Si es necesario, pues, serenarse antes de la cultura —antes del cultivo creador, crítico o político— lo mejor es desenmarañar y que cada uno siga su hilo y no equivoque su origen. Hay que buscar en lo que cada uno hace lo que cada uno quiere. Sin que nuestra acción se desenganche de nuestro propósito que es lo que pasa cuando se proyecta una política novelada, olvidando que la política es el arte de lo posible. O cuando se pintan cuadros socialistas, o se pergeñan poemarios que más o menos exponen un plan quinquenal, que los hay.
¿No será que es precisamente querer, querer algo definido, concreto y con perfil indeleble, lo que a todos y cada uno nos falta? Blondel —un filósofo poco leído, pero primerísimo— cree que lo fundamental en el hombre no es el «pienso» cartesiano, ni el «debo» kantiano, sino el «actúo». El hombre está botado a la acción, pero con frecuencia (y en esta época de activismos sin tasa, mucho más), nos ponemos a hacer mil cosas que no sabemos y que ni siquiera queremos. Se suele decir que la acción no nos deja tiempo para pensar. No es eso, porque todos pensamos demasiado ahora, aunque este exceso de carga mental no acertamos a orientarlo y por ello deriva en depresiones y en neurosis de todo tipo. Lo que sucede es que esquivamos la tarea de querer. De querer con firmeza algo. Y entonces, nuestra acción constante y plural no pasa del apaleo incontrolado, es decir, se ciñe a un dar palos de ciego.
Al crítico, al creador, al poeta, al político..., habría que ir con la consigna: Póngase usted a querer. A saber lo que quiere y, así a ver si entre todos aclaramos el nublado.
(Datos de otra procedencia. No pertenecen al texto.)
(* ===== verification/Xlating.v ===== *)
(** * The frequency-translating FIR filter: src/xlating.c

    Both sample formats are modelled: the [float complex] path ([cf32]) with
    IEEE arithmetic and the fixed-point path ([cs16]) with C integers.  A
    buffer is a list; the working buffers also have an address, because the
    inner loops start from an aligned address below the one they want and
    use the set of taps shifted by the difference. *)
From S2P Require Import Prelude Float.
Import Float.

Module Xlating.

(** [struct xlating_t].  [addr_cf32] and [addr_cs16] are the addresses of the
    two working buffers.  The cs16 buffers hold two cells per sample. *)
Record xlating := MkXlating {
  decimation : nat;
  taps_cf32 : list (list complex);
  alignment_cf32 : Z;
  taps_cs16 : list (list Z);
  alignment_cs16 : Z;
  taps_len : nat;
  addr_cf32 : Z;
  working_buffer_cf32 : list complex;
  addr_cs16 : Z;
  working_buffer_cs16 : list Z;
  history_offset : nat;
  output_cf32 : list complex;
  output_cs16 : list Z;
  phase : complex;
  phase_incr : complex;
  phase_cs16 : Z * Z;
  phase_incr_cs16 : Z * Z;
}.

Definition sizeof_complex : Z := 8.
Definition sizeof_int16 : Z := 2.

(** ** Aligned access *)

(** [buf & ~(alignment - 1)] *)
Definition align_down (buf alignment : Z) : Z := Z.land buf (Z.lnot (alignment - 1)).

(** For a pointer to the cell [index] of an array at [addr] with cells of
    [size] bytes: the index of the aligned cell at or below it and the
    distance [align_index] between the two. *)
Definition align_split (addr size alignment : Z) (index : nat) : option (nat * nat) :=
  let buf := (addr + size * Z.of_nat index)%Z in
  let aligned_buffer := align_down buf alignment in
  _ ← ensure (addr <=? aligned_buffer)%Z;
  Some (Z.to_nat ((aligned_buffer - addr) / size), Z.to_nat ((buf - aligned_buffer) / size)).

(** ** The loop over the output samples

    [process_native_cf32] and [process_native_cs16] have the same outer loop:
    for each [current], from 0 to [max_index] by steps of [decimation], the
    dot product [dot current], then the cells [emit acc ph] stored at
    [output + produced], then the phase advanced.  [fuel] bounds the
    iterations; [max_index + 1] are enough when [decimation] is positive, and
    with a null one the C loop does not end. *)
Section decimate.
Context {Cell Acc Phase : Type}.
Context (dot : nat -> option Acc) (emit : Acc -> Phase -> option (list Cell))
        (advance : Phase -> option Phase).

Fixpoint decimate_loop (fuel dec max_index current produced : nat) (ph : Phase)
    (output : list Cell) : option (nat * nat * Phase * list Cell) :=
  if (current <? max_index)%nat then
    match fuel with
    | O => UB
    | S fuel' =>
        acc ← dot current;
        cells ← emit acc ph;
        output' ← write_at output produced cells;
        ph' ← advance ph;
        decimate_loop fuel' dec max_index (current + dec) (produced + length cells) ph' output'
    end
  else Some (current, produced, ph, output).
End decimate.

(** The number of positions from which a full window of [taps_len] samples can
    be read; [taps_len - 1] is a [size_t] subtraction. *)
Definition max_index_of (working_len taps_len : nat) : option nat :=
  if (wrap 64 (Z.of_nat taps_len - 1) <? Z.of_nat working_len)%Z
  then Some (working_len - (taps_len - 1)) else None.

(** The [memmove] that keeps the samples from [current_index] on for the next
    call ([stride] cells each).  [working_len - current_index] is a [size_t]:
    when the loop ran past the samples it wraps and the copy is wild. *)
Definition preserve_history {A} (stride : nat) (working : list A) (working_len current_index : nat)
    : option (list A * nat) :=
  _ ← ensure (bool_decide (current_index <= working_len));
  let history := (working_len - current_index)%nat in
  if (0 <? current_index)%nat then
    kept ← read_at working (stride * current_index) (stride * history);
    working' ← write_at working 0 kept;
    Some (working', history)
  else Some (working, history).

(** ** [float complex] processing *)
Section cf32.
Context (hypotf : float -> float -> float).

(** The inner loop: [temp += aligned_buffer[i] * taps_cf32[align_index][i]]. *)
Definition dot_cf32 (f : xlating) (current_index : nat) : option complex :=
  si ← align_split (addr_cf32 f) sizeof_complex (alignment_cf32 f) current_index;
  let '(start, align_index) := si in
  taps ← taps_cf32 f !! align_index;
  a ← read_at (working_buffer_cf32 f) start (taps_len f + align_index);
  b ← read_at taps 0 (taps_len f + align_index);
  Some (fold_left (fun temp ab => c_add temp (c_mul (fst ab) (snd ab))) (zip a b) c_zero).
Lemma even_capacity z : 0 <= z -> Z.even z = true -> (2 * (Z.to_nat z / 2) = Z.to_nat z)%nat.
Proof.
  intros Hz Heven. apply Nat2Z.inj. rewrite Nat2Z.inj_mul, Nat2Z.inj_div, Z2Nat.id by lia.
  apply Z.even_spec in Heven as [k ->]. change (Z.of_nat 2) with 2.
  rewrite (Z.mul_comm 2 k), Z.div_mul by lia. lia.
Qed.


(** ** The properties on a concrete client *)

Definition example_config (sdr_type : Z) : client_config :=
  MkClientConfig 436700000 24000 436706000 Api.REQUEST_DESTINATION_SOCKET 3 sdr_type true.
Definition example_server : Config.server_config :=
  Config.MkServerConfig "127.0.0.1" 8090 5 None Config.NATIVE_CF32 Config.SDR_TYPE_RTL 0 0 0 0 0 1024
    48000 4 1 3 5 0 1 0 0 0 0 16 16 40 1 0 0 0 "/tmp" true.
Definition example_env : start_env :=
  MkStartEnv true (fun _ => true) (fun _ => true) 4096 8192 [] [] true (fun _ => true) (fun _ => [])
    true true.
Definition example_half : float := f32_div (f32_of_Z 1) (f32_of_Z 2).
Definition example_exp (c : complex) : complex := (example_half, example_half).


Lemma dsp_worker_start_balanced_witness : exists tr,
  dsp_worker_start (fun x => x) (fun _ => f_zero) example_exp
    (MkStartEnv true (fun _ => true) (fun _ => true) 4096 8192 [] [] false (fun _ => true) (fun _ => [])
       true true) (example_config 0) example_server = Some (-1, None, tr) /\
  acquired RFilter tr = released RFilter tr.
Proof.
  eexists. split; [vm_compute; reflexivity|].
  refine (proj2 (dsp_worker_start_balanced (fun x => x) (fun _ => f_zero) example_exp
    (MkStartEnv true (fun _ => true) (fun _ => true) 4096 8192 [] [] false (fun _ => true) (fun _ => [])
       true true) (example_config 0) example_server (-1) None _ _) RFilter _);
    [vm_compute; reflexivity|discriminate].
Defined.

Definition example_worker (sdr_type : Z) : dsp_worker :=
  MkDspWorker (example_config sdr_type) None (Some example_filter) true false true.

(** Two buffers of a HackRF, sent in three writes. *)
Lemma socket_client_receives_witness : exists effects f' io',
  callback example_hypotf (example_worker Config.SDR_TYPE_HACKRF)
    [[1; 254; 3; 4; 5; 6; 7; 128]; [127; 0]] [10; 100; 100] = Some (Returned effects f' io') /\
  length (socket_bytes effects) = 24%nat /\ completed effects = 2%nat.
Proof.
  destruct (socket_client_receives example_hypotf example_bpf 8 (example_worker Config.SDR_TYPE_HACKRF)
    example_filter (replicate 2 c_zero) [[1; 254; 3; 4; 5; 6; 7; 128]; [127; 0]] [10; 100; 100])
    as (r & E & Hr); [reflexivity|exact example_cf32_state|split_and!; vm_compute; reflexivity|
      right; right; reflexivity|reflexivity| |].
  - repeat (apply Forall_cons; split;
      [split; [simpl; lia|repeat (apply Forall_cons; split; [plia|]); apply Forall_nil; done]|]).
    by apply Forall_nil.
  - destruct r as [effects f' io'|effects].
    + exists effects, f', io'. destruct Hr as (_ & Hc & _). split; [exact E|]. split; [|exact Hc].
      clear - E. vm_compute in E. injection E as <- _ _. reflexivity.
    + exfalso. clear - E. vm_compute in E. discriminate E.
Defined.

Lemma msi_client_receives_nothing_witness : exists effects,
  callback example_hypotf (example_worker Config.SDR_TYPE_MSI) [[1; 254; 3; 4]; [127; 0]] []
    = Some (Returned effects example_filter []) /\ socket_bytes effects = [].
Proof.
  destruct (msi_client_receives_nothing example_hypotf (example_worker Config.SDR_TYPE_MSI) example_filter
    [[1; 254; 3; 4]; [127; 0]] []) as (effects & E & Hb & _); [reflexivity..|].
  exists effects. exact (conj E Hb).
Defined.

End DspWorker.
Difícil, porque el último fondo es que detrás de tanto grito, de tanta bandera, de tanto poema, de tanta fábrica, de tanta canción y de tanto programa, falta una auténtica voluntad. Unamuno, ya en sus días —bastante parecidos a éstos— se quejaba de que en aquel tiempo había más Noluntad que Voluntad. Hay un «Nolo volle», un «no quiero» en todas las posturas rebeldes. O, mejor, hay un «Voló nolle», un «quiero no querer». Si nos falta una voluntad genuina, nuestra acción se enrola inevitablemente en la actitud negativa de la protesta, de la acritud, del odio, de la mala sospecha. Se hace un programa del «No», aunque disimulamos exclamando enseguida que luchamos por... (pongan aquí una bella palabra, por ejemplo la Libertad).
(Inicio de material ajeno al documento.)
(** What the bytes on the socket are, from the invariant. *)
Lemma worker_at_socket hypotf config has_file has_gz taps s max buffer_size n q h f io taken holds p :
  served config taps s max buffer_size n q h f -> destination config = Api.REQUEST_DESTINATION_SOCKET ->
  Forall (good_input max) taken -> worker_at hypotf config has_file has_gz f io taken holds p ->
  closes (p_effects p) = 0 ->
  let cells := client_cells hypotf taps (sdr_type config) f s taken in
  socket_bytes (p_effects p) `prefix_of` output_bytes cells /\
  (p_pc p = Taking \/ p_pc p = Ended -> socket_bytes (p_effects p) = output_bytes cells).
Proof.
  intros Hs Hd Hg (handled & pending & out & f1 & e & io1 & -> & Hp & _ & _ & Hl & Hm) Hcl cells.
  pose proof (served_type _ _ _ _ _ _ _ _ _ Hs) as Ht.
  destruct (client_cells_spec hypotf taps max _ f s _ (served_state _ _ _ _ _ _ _ _ _ Hs)
    (served_capacity _ _ _ _ _ _ _ _ _ Hs) Ht Hg) as (f2 & Hc). fold cells in Hc.
  assert (forall c1 f1', process_all (process_cf32 hypotf (client_conv (sdr_type config)))
    (map (client_samples (sdr_type config)) handled) f = Some (c1, f1') ->
    f1' = f1 /\ (closes e = 0 -> socket_bytes e = output_bytes c1)) as Hhd.
  { intros c1 f1' Hp1. destruct (callback_loop_socket hypotf config has_file has_gz handled [] f io c1 f1' Ht Hd Hp1)
      as (r & Hr & Hm'). rewrite Hl in Hr. simplify_eq. by destruct Hm' as (-> & _ & ?). }
  unfold in_hand in Hp. assert (p_pc p = Taking \/ p_pc p = Ended \/ exists d, pending = [d]) as
    [Hpc|[Hpc|[d ->]]] by (destruct (p_pc p); eauto).
  1, 2: rewrite Hpc in Hp, Hm; subst pending; rewrite app_nil_r in Hc; destruct (Hhd _ _ Hc) as [_ He];
    destruct Hm as (_ & _ & _ & Hpe); rewrite Hpe in *; rewrite (He Hcl); done.
  rewrite map_app in Hc. cbn [map] in Hc. rewrite process_all_snoc in Hc.
  apply bind_Some in Hc as ([c1 f1'] & Hc1 & Hc). apply bind_Some in Hc as ([c2 f2'] & Hc2 & Hc).
  injection Hc as Hcells _. cbn [fst snd] in *. destruct (Hhd _ _ Hc1) as [-> He]. rewrite <- Hcells, output_bytes_app.
  destruct (p_pc p) as [|len| |code|] eqn:Hpc; try done; (split; [|by intros [|]]).
  - destruct Hm as (_ & _ & _ & _ & Hpe). rewrite Hpe in *. rewrite He by done. by apply prefix_app_r.
  - destruct Hm as (_ & _ & Hpe). rewrite Hpe in *. rewrite He by done. by apply prefix_app_r.
  - destruct Hm as ((d' & [= <-] & Hfi) & w & Hw & Hpe). rewrite Hpe in *. rewrite closes_app in Hcl.
    rewrite socket_bytes_app, He by lia. apply prefix_app. rewrite filter_input_supported in Hfi by done. simplify_eq.
    pose proof (write_output_socket config has_file has_gz (p_output p) io1 Hd) as Hws. rewrite Hw in Hws.
    destruct Hws as (bytes & -> & Hpre & _). unfold socket_bytes. cbn [map concat]. by rewrite app_nil_r.
Qed.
¿Voluntad o Noluntad? Cierto que la Voluntad nos impele a decir «no» a mil cosas. Ahí están los ascetas. (¿Ahí están? Bueno, es un decir, porque ya no hay ascetas o no se ven). Cierto que la Voluntad no es conformismo. Pero la acción que la voluntad guía, obedece a un principio, a una norma, a un sí original. En cambio, la Noluntad, que glosaba Unamuno, tiene como causa el pecado de no buscar en el fondo del espíritu el gancho o la locomotora que arrastra nuestro tren. Sin gancho, acostados en su nihilismo, en su noluntad, hay muchos hombres que nada más interrumpen su radical modorra para gritar, sonámbulos, sus pesadillas.